In a grim 24 hours, Pakistan mourned 23 lives lost in horrific road smashes across Balochistan and Punjab, where speeding in one and blinding fog in the other exposed stark safety lapses on the nation’s arteries.
Balochistan’s toll began on Makran Coastal Highway outside Gwadar. A Karachi-Jiwani passenger coach of Al Usman Transport flipped near Hud Goth, Ormara, killing nine and maiming 36. ‘Pure speeding – the driver couldn’t handle it,’ Coastal Highway SP Aslam Bangulzai declared post preliminary inquiry.

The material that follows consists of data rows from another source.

Lemma create_inv thread w :
  task_queue_id_counter_ (queues w) < unmerged -> world_inv ∅ w ->
  wlp (fun _ => True) (EnsureInitializedForCurrentThread thread) (fun _ w' => world_inv ∅ w') w.
Proof.
  intros Hlt H. unfold EnsureInitializedForCurrentThread, IsInitializedForCurrentThread.
  do 3 wp_step; [by wp_step|]. wp_step. unfold MessageLoop_ctor, MessageLoopImpl_Create. wp_step.
  unfold MessageLoopImpl_ctor, MessageLoopWin_ctor. wp_step.
  unfold CreateTaskQueue. do 7 wp_step. destruct H as [[Ho Hi Hc Hs Hw] Ha].
  set (id := task_queue_id_counter_ (queues w)) in *.
  assert (u64 (id + 1) = id + 1) as Hu
    by (unfold u64, unmerged in *; rewrite Z.mod_small; lia).
  rewrite Hu. set (w1 := set_entry id _ _).
  assert (entries w !! id = None) as Hnew.
  { destruct (entries w !! id) eqn:He; [|done]. apply Hi in He. lia. }
  assert (world_inv ∅ w1 /\ entries w1 !! id = Some (TaskQueueEntry_ctor id)) as [H1 He1].
  { split; [|apply lookup_insert_eq]. split.
    - constructor; subst w1; simpl; [..|lia| |];
        intros j f; destruct (decide (id = j)) as [<-|];
        rewrite ?lookup_insert_eq, ?lookup_insert_ne by done; eauto.
      + by intros [= <-].
      + intros _. lia.
      + intros Hj%Hi. lia.
      + intros [= <-]. constructor.
      + by intros l [= <-].
    - intros j Hj. subst w1. intros f d q. simpl. destruct (decide (id = j)) as [<-|].
      + rewrite lookup_insert_eq. by intros [= <-].
      + rewrite lookup_insert_ne by done. apply (Ha j Hj). }
  clearbody w1. wp_step. unfold SetWakeable. wp_step. apply wlp_entry. intros e He.
  assert (e = TaskQueueEntry_ctor id) as -> by congruence. do 3 wp_step.
  do 4 wp_step. destruct H1 as [H1 Ha1]. set (e2 := mkEntry _ _ _ _).
  assert (queues_ok (set_entry id e2 w1)) as Hq2
    by (eapply queues_ok_entry; [done|done|done|by right|constructor]).
  split; [by destruct Hq2|]. intros j Hj e d q He' Hwk Hd. simpl in He'.
  destruct (decide (id = j)) as [<-|Hne].
  - rewrite lookup_insert_eq in He'. injection He' as <-. done.
  - rewrite lookup_insert_ne in He' by done. destruct (Ha1 j Hj e d q He' Hwk Hd) as (l & t & Hl & ?).
    exists l, t. simpl. by rewrite lookup_insert_ne.
Qed.
Lemma commit_if_rep depth p q r id :
  zlen q < depth <= LONG_MAX -> fst <$> queue_ p = q -> is_sem (available_ p) (zlen q) ->
  is_sem (empty_ p) (depth - zlen q - 1) ->
  exists p', ProducerCommitIfEmpty r id p = Ret (bool_decide (q = []), p') /\
    rep depth p' (if decide (q = []) then [r] else q).
Proof.
  intros Hd Hq Ha He. destruct q as [|q0 q].
  - destruct (commit_rep depth p [] r id Hd Hq Ha He) as (p' & Hr & Hp'). exists p'. split; [|done].
    apply fmap_nil_inv in Hq. unfold ProducerCommitIfEmpty, push_if_empty. unfold bindS at 1.
    rewrite bind_get, Hq. exact Hr.
  - apply fmap_cons_inv in Hq as (x & q' & -> & -> & Hqu).
    unfold ProducerCommitIfEmpty, push_if_empty. unfold bindS at 1. rewrite bind_get, Hqu.
    eexists. split; [reflexivity|]. unfold zlen in *. simpl length in *. rewrite length_fmap in *.
    split; simpl; unfold zlen; simpl length; rewrite ?length_fmap; [lia| |done|by rewrite Hqu].
    replace (depth - Z.of_nat (Datatypes.S (length q')))
      with (depth - Z.of_nat (Datatypes.S (length q')) - 1 + 1) by lia.
    apply is_sem_signal; [done|lia].
Qed.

Rescue squads descended fast, channeling injured to Ormara Tehsil Hospital amid fears of worsening conditions. CM Mir Sarfraz Bugti, heartsick, mandated elite treatment and ambulance convoys for remains to hometowns.
Punjab’s nightmare followed in Sargodha’s Kot Momin Tehsil. Dense fog swallowed visibility as a mini-truck from Islamabad to Faisalabad’s funeral veered into a dry canal at Ghalapur Bangla. Fourteen of 23 passengers perished: seven on-site, seven in THQ care. Families, women, and children among them, had bypassed closed motorways.
Recovery teams worked relentlessly through the haze. The episodes demand action – from fog lamps mandates to speed governors and awareness blitzes.
Pakistan’s road fatality crisis persists, claiming innocents daily. Only systemic overhauls in enforcement, infrastructure, and driver accountability can break this deadly cycle.